As the coronavirus disease 2019 (COVID-19) pandemic reaches new records across all metrics—cases, hospitalizations, and deaths, we are struggling. Vaccine bottlenecks and distribution hurdles are stressing public health and healthcare resources even more and ultimately impact the public’s attitude towards the vaccine.

This pandemic has also pulled back the curtain on so many disparities across the United States, many of which we already knew about, but others that have been amplified by the stresses of the pandemic. A year into this, many of us have continued to hear accounts of people unable to quarantine after exposures. For so many, their places of work outside of healthcare have made it hard to be safe while paying bills, like having to take time off to quarantine if you have been exposed. Tough decisions like this make safety a challenging goal and if you have bills to pay and can’t take 14 days unpaid, it leaves little room but to work during quarantine.

Situations like these have challenged public health interventions to get people to quarantine for 14 days following an exposure. Late last year, the CDC released guidance on options to reduce quarantine. The goal was simple—if we can get people to quarantine for at least a minimum amount and get tested, we might have a better chance at getting them to stay home. Two options were presented—10 days of quarantine without a test, or 7 days with a negative test (test must occur on day 5 or after).

In both cases, people were still expected to monitor their symptoms until 14 days had passed since the exposure, Moreover, people still needed to mask, distance, wash their hands, avoid crowds, and other COVID-19 prevention efforts. The CDC noted that people need to follow their local public health department for quarantine requirements, but these recommendations had been made available. “CDC continues to endorse quarantine for 14 days and recognizes that any quarantine shorter than 14 days balances reduced burden against a small possibility of spreading the virus. CDC will continue to evaluate new information and update recommendations as needed.”

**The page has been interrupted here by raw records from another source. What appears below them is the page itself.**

(** The fields of a rule build it. *)
Lemma rule_fields_set r :
  valid_rule r -> writable_rule r -> sets Rule_default (rule_fields r) r.
Proof.
  destruct r as [ef ac u g ex sl cg ci ta hd]. intros [[e He] Hac] [[Hu Hg] _ _ _ _ _ Hhd].
  cbn [rule_effect rule_actions rule_uid rule_gid rule_headers] in *. subst ef.
  unfold rule_fields. cbn [rule_effect rule_actions rule_uid rule_gid rule_executable
    rule_security_label rule_cgroup rule_client_id rule_target rule_headers].
  eapply sets_app.
  { apply sets_one. intros n. by instantiate (1 := Build_Rule (Some e) [] None None None None None None None ∅); destruct e. }
  eapply sets_app.
  { apply sets_one. intros n. cbn [quoted_field fst snd].
    instantiate (1 := Build_Rule (Some e) ac None None None None None None None ∅).
    rewrite <- (parse_actions_join ac Hac) at 2. reflexivity. }
  eapply sets_app.
  { instantiate (1 := Build_Rule (Some e) ac u None None None None None None ∅).
    destruct u as [x|]; [|constructor]. apply sets_one. intros n. cbn [plain_field fst snd].
    transitivity (number ← parse_number (dec x) n "uid"; Ok (Build_Rule (Some e) ac (Some number) None None None None None None ∅));
      [reflexivity|]. unfold parse_number. by rewrite parse_dec by by apply Hu. }
  eapply sets_app.
  { instantiate (1 := Build_Rule (Some e) ac u g None None None None None ∅).
    destruct g as [x|]; [|constructor]. apply sets_one. intros n. cbn [plain_field fst snd].
    transitivity (number ← parse_number (dec x) n "gid"; Ok (Build_Rule (Some e) ac u (Some number) None None None None None ∅));
      [reflexivity|]. unfold parse_number. by rewrite parse_dec by by apply Hg. }
  eapply sets_app.
  { instantiate (1 := Build_Rule (Some e) ac u g ex None None None None ∅).
    destruct ex; [|constructor]. by apply sets_one. }
  eapply sets_app.
  { instantiate (1 := Build_Rule (Some e) ac u g ex sl None None None ∅).
    destruct sl; [|constructor]. by apply sets_one. }
  eapply sets_app.
  { instantiate (1 := Build_Rule (Some e) ac u g ex sl cg None None ∅).
    destruct cg; [|constructor]. by apply sets_one. }
  eapply sets_app.
  { instantiate (1 := Build_Rule (Some e) ac u g ex sl cg ci None ∅).
    destruct ci; [|constructor]. by apply sets_one. }
  eapply sets_app.
  { instantiate (1 := Build_Rule (Some e) ac u g ex sl cg ci ta ∅).
    destruct ta; [|constructor]. by apply sets_one. }
  rewrite <- (entries_map hd) at 2. apply headers_set. apply Forall_forall.
  intros [name value] Hin%elem_of_bt_entries. destruct (Hhd name value Hin) as (? & ? & _). done.
Qed.

(** ** The fields of a writable rule stand on lines of their own *)

Lemma literal_key_ok key : bool_decide (key <> [] /\ Forall (fun b => is_ascii_graphic b = true /\ b <> x3d /\ b <> x23) key) = true -> key_ok key.
Proof. apply bool_decide_eq_true. Qed.

Lemma quoted_ok key value : key_ok key -> writable value -> field_ok (quoted_field key value).
Proof.
  intros Hk [H1 H2]. split; [done|]. split; [apply quote_solid|]. split; [|intros n; apply unquote_quote].
  unfold writable, quoted_field, quote. cbn [fst snd]. rewrite !elem_of_cons, !elem_of_app, !list_elem_of_singleton.
  naive_solver.
Qed.
Definition set_subscriptions {P : Type} (f : gmap Channel (gmap PeerId (list HeaderFilter)) -> gmap Channel (gmap PeerId (list HeaderFilter)))
    (b : Broker P) : Broker P := {|
  b_policy := b_policy b;
  b_limits := b_limits b;
  b_capabilities := b_capabilities b;
  b_next_peer := b_next_peer b;
  b_peers := b_peers b;
  b_namespaces := b_namespaces b;
  b_dbus_names := b_dbus_names b;
  b_subscriptions := f (b_subscriptions b);
  b_deliveries := b_deliveries b;
  b_events := b_events b;
  b_metrics := b_metrics b;
  b_monitor_events := b_monitor_events b;
  b_next_monitor_sequence := b_next_monitor_sequence b;
|}.

Definition set_deliveries {P : Type} (f : gmap MessageId PendingDelivery -> gmap MessageId PendingDelivery)
    (b : Broker P) : Broker P := {|
  b_policy := b_policy b;
  b_limits := b_limits b;
  b_capabilities := b_capabilities b;
  b_next_peer := b_next_peer b;
  b_peers := b_peers b;
  b_namespaces := b_namespaces b;
  b_dbus_names := b_dbus_names b;
  b_subscriptions := b_subscriptions b;
  b_deliveries := f (b_deliveries b);
  b_events := b_events b;
  b_metrics := b_metrics b;
  b_monitor_events := b_monitor_events b;
  b_next_monitor_sequence := b_next_monitor_sequence b;
|}.

Definition set_events {P : Type} (f : list LifecycleEvent -> list LifecycleEvent)
    (b : Broker P) : Broker P := {|
  b_policy := b_policy b;
  b_limits := b_limits b;
  b_capabilities := b_capabilities b;
  b_next_peer := b_next_peer b;
  b_peers := b_peers b;
  b_namespaces := b_namespaces b;
  b_dbus_names := b_dbus_names b;
  b_subscriptions := b_subscriptions b;
  b_deliveries := b_deliveries b;
  b_events := f (b_events b);
  b_metrics := b_metrics b;
  b_monitor_events := b_monitor_events b;
  b_next_monitor_sequence := b_next_monitor_sequence b;
|}.

Definition set_metrics {P : Type} (f : Metrics -> Metrics)
    (b : Broker P) : Broker P := {|
  b_policy := b_policy b;
  b_limits := b_limits b;
  b_capabilities := b_capabilities b;
  b_next_peer := b_next_peer b;
  b_peers := b_peers b;
  b_namespaces := b_namespaces b;
  b_dbus_names := b_dbus_names b;
  b_subscriptions := b_subscriptions b;
  b_deliveries := b_deliveries b;
  b_events := b_events b;
  b_metrics := f (b_metrics b);
  b_monitor_events := b_monitor_events b;
  b_next_monitor_sequence := b_next_monitor_sequence b;
|}.
Lemma disconnected_ok peer (b : broker) : broker_ok b -> broker_ok (disconnected peer b).
Proof.
  intros [Hn Hps Hns Hds Hsub Hdel Hmon Hq].
  assert (broker_ok (set_events (fun l => release_namespaces peer (owned_namespaces peer (b_namespaces b)) l
                          ++ [LifecycleEvent_PeerDisconnected peer])
    (set_deliveries (filter (fun e => peer ∉ pd_recipients e.2))
      (set_subscriptions (omap (drop_subscriber peer))
        (set_dbus_names (filter (fun e => e.2 <> peer))
          (set_namespaces (filter (fun e => e.2 <> peer))
            (set_peers (delete peer) b))))))) as Hok.
  2: { exact (observe_ok MonitorKind_Disconnected peer None None 0 _ Hok). }
  apply set_events_ok.
  assert (forall r, r <> peer -> is_Some (b_peers b !! r) -> is_Some (delete peer (b_peers b) !! r))
    as Hkeep by (intros r Hne Hr; by rewrite lookup_delete_ne).
  split; cbn; try done.
  - intros id p [Hne Hp]%lookup_delete_Some. by apply Hps.
  - intros n o [Ho Hne]%map_lookup_filter_Some. apply Hkeep; [done|]. by apply (Hns n).
  - intros n o [Ho Hne]%map_lookup_filter_Some. apply Hkeep; [done|]. by apply (Hds n).
  - intros c s Hs. apply lookup_omap_Some in Hs as (s0 & Hs & Hs0).
    unfold drop_subscriber in Hs. case_bool_decide as He; [done|]. injection Hs as <-.
    split; [done|]. intros p [Hne Hp]%lookup_delete_is_Some. apply Hkeep; [done|].
    by apply (proj2 (Hsub c s0 Hs0)).
  - intros id p [Hp Hr]%map_lookup_filter_Some. cbn in Hr. destruct (Hdel id p Hp) as [m Hm].
    exists m. destruct Hm. split; try done. intros r Hr'. apply Hkeep; [set_solver|]. auto.
  - intros q. destruct (Hq q) as [Hc Hs Hm Hby Hre]. split; cbn.
    + etrans; [apply total_filter_le | exact Hc].
    + etrans; [apply total_omap_le | exact Hs]. intros c s s' _. unfold drop_subscriber.
      case_bool_decide; [done|]. intros [= <-]. unfold weight_subscriptions.
      destruct (decide (is_Some (delete peer s !! q))) as [[_ ?]%lookup_delete_is_Some|]; [|lia].
      by rewrite decide_True.
    + etrans; [apply total_filter_le | exact Hm].
    + intros Hl. etrans; [apply total_filter_le | auto].
    + etrans; [apply total_filter_le | exact Hre].
Qed.

Lemma claims_of_total (b : broker) peer :
  claims_of b peer = total_of (weight_claims peer) (b_namespaces b).
Proof. unfold claims_of. by rewrite len_filter_values. Qed.

Lemma claimed_ok peer namespace (b : broker) :
  broker_ok b -> is_Some (b_peers b !! peer) -> b_namespaces b !! namespace = None ->
  claims_of b peer < maximum_namespace_claims (b_limits b) ->
  broker_ok (claimed peer namespace b).
Proof.
  intros [Hn Hps Hns Hds Hsub Hdel Hmon Hq] Hp Hfree Hquota. apply observe_ok, set_events_ok.
  split; cbn; try done.
  - by apply map_Forall_insert_2.
  - intros q. destruct (Hq q). split; cbn; try done.
    rewrite total_insert by done. rewrite claims_of_total in Hquota. unfold weight_claims at 1.
    destruct (decide (peer = q)) as [->|]; lia.
Qed.
(* ===== verification/BrokerFacts.v ===== *)
(** * What the broker guarantees about peers, names and authorization

    The theorems on connection identities, namespace ownership, quotas,
    mediation by the policy and the release of a peer's state, for every broker
    reachable by a sequence of commands. *)

From S2P Require Export Invariants.

Local Open Scope N_scope.

(** ** A concrete broker for the witnesses *)

Definition demo_credentials : Credentials := root_credentials.
Definition demo_hello (name : bytes) : ClientHello := {|
  hello_client_id := Some (ClientId_of name); hello_headers := ∅; hello_capabilities := {[ bs "alpha" ]} |}.

Definition demo_request (destination : Destination) (policy : RequestPolicy) (retry : RetryPolicy)
    (id : byte) : Message := {|
  m_kind := MessageKind_Request;
  m_ack_policy := AckPolicy_Received;
  m_ack_requirement := AckRequirement_All;
  m_request_policy := policy;
  m_deadline_ms := 100;
  m_retry := retry;
  m_destination := destination;
  m_message_id := MessageId_new (replicate 16 id);
  m_correlation_id := MessageId_absent;
  m_status := Status_Success;
  m_headers := ∅;
  m_payload := bs "ping";
|}.

Definition demo_channel : Channel := Channel_of (bs "events").
Definition demo_namespace : Namespace := Namespace_of (bs "bus://demo").

(** Three peers; the second owns a namespace, the second and third subscribe;
    the first has a request pending on the channel. *)
Definition demo_commands : list command := [
  Command_Connect demo_credentials (demo_hello (bs "one"));
  Command_Connect demo_credentials (demo_hello (bs "two"));
  Command_Connect demo_credentials (demo_hello (bs "two"));
  Command_Claim (PeerId_new 2) demo_namespace;
  Command_Subscribe (PeerId_new 2) demo_channel [];
  Command_Subscribe (PeerId_new 3) demo_channel [];
  Command_BeginDelivery (PeerId_new 1)
    (Frame_Message (demo_request (Destination_Channel demo_channel) RequestPolicy_FirstSuccess
                      (RetryPolicy_Exponential 10 3) x07)) 1000].

Definition demo : Broker AllowAll := run demo_commands (new allow_all).

Lemma demo_proper : Forall proper_command demo_commands.
Proof.
  unfold demo_commands. repeat constructor; cbn; unfold requirement_proper, wf_retry; cbn;
    unfold u32_max, u8_max; try done; lia.
Qed.

Lemma demo_reachable : reachable allow_all Limits_default demo.
Proof. apply reachable_run; [apply reachable_new | apply demo_proper]. Qed.

Example demo_state :
  b_namespaces demo !! demo_namespace = Some (PeerId_new 2) /\
  bt_keys (b_peers demo) = [PeerId_new 1; PeerId_new 2; PeerId_new 3] /\
  bt_keys (b_deliveries demo) = [MessageId_new (replicate 16 x07)].
Proof. vm_compute. by repeat split. Qed.

Section facts.
Context {P : Type} `{Policy P}.

Local Abbreviation broker := (Broker P).

(** ** Invariants *)

(** C4: the broker's invariant.  Every broker reached from an empty one by any
    sequence of commands, failed ones included, is consistent: peers carry their
    own identity, owners and subscribers are connected, no empty subscription
    set is kept, every pending delivery has a valid message, connected
    recipients, acknowledgements and responses only from its recipients, a
    completion flag that tells whether its requirement is met, attempts within
    its retry policy; the monitor window and all quotas hold. *)
Theorem reachable_invariant policy limits (b : broker) :
  reachable policy limits b -> broker_ok b.
Proof. apply reachable_ok. Qed.

(** No command makes the broker panic: the [expect] of [tick], the
    increment of the attempt counter and every checked conversion are safe in
    every reachable state. *)
Theorem broker_never_panics policy limits (b b' : broker) c r :
  reachable policy limits b -> proper_command c -> apply c b = (r, b') -> r <> Panic.
Proof. intros Hb Hc Hr. by destruct (apply_ok c b b' r (reachable_ok _ _ _ Hb) Hc Hr). Qed.

(** What a peer may hold, measured as the code measures it: namespace claims,
    subscribed channels, retained deliveries, their bytes and in-flight
    requests. *)
Definition within_limits (limits : Limits) (b : broker) (peer : PeerId) : Prop :=
  claims_of b peer <= maximum_namespace_claims limits /\
  subscriptions_of b peer <= maximum_subscriptions limits /\
  len (sent_by b peer) <= maximum_queued_messages limits /\
  (maximum_queued_bytes limits < usize_max ->
   sum_N ((fun p => delivery_bytes (pd_message p)) <$> sent_by b peer)
     <= maximum_queued_bytes limits) /\
  len (filter (fun p => is_request (pd_message p) = true) (sent_by b peer))
    <= maximum_in_flight_requests limits.

Lemma ok_within_limits (b : broker) peer : broker_ok b -> within_limits (b_limits b) b peer.
Proof.
  intros Hb. destruct (ok_quotas b Hb peer) as [Hc Hs Hm Hby Hr]. unfold within_limits.
  rewrite claims_of_total, subscriptions_of_total. unfold sent_by.
  rewrite len_filter_values, (sum_filter_values (fun p => pd_sender p = peer)).
  rewrite len_filter, sum_N_filter. split; [done|]. split; [done|]. split; [done|]. split; [done|].
  etrans; [|exact Hr]. apply N.eq_le_incl. unfold total_of. f_equal. apply list_fmap_ext.
  intros _ p _. unfold weight_requests. by destruct (is_request (pd_message p)).
Qed.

I think we can all agree that having some quarantine is better than none, but ultimately this really speaks to bigger issues with employers and how we financially support companies and their employees during a pandemic to encourage safety. When this guidance was released, there was a mixture of gratitude for its message, but also concern for how it would be utilized. With an average incubation period of 4-6 days, testing on day 5 or 6 for a 7-day quarantine period has the potential to miss infections.

A recent study published in the CDC’s Morbidity and Mortality Weekly Report (MMWR) evaluated a shortened quarantine period in Tennessee and Wisconsin from April to September 2020. The authors noted that “Among persons exposed to COVID-19 in the household who were asymptomatic and had negative laboratory test results through 7 days after symptom onset in the index patient, 19% experienced symptoms or received positive test results in the following week.”

The coming months will be telling in terms of how we approach quarantine and the implications of shortened quarantine periods. While it might be easier for people to adhere to, there is still concern for disease transmission and it is critical that those pieces be communicated to the public. For infection preventionists, there is likely pressure to utilize these measures, but it is important that we stick to local public health guidance and work to communicate the limitations of a shortened quarantine while promoting the need for continued infection prevention efforts.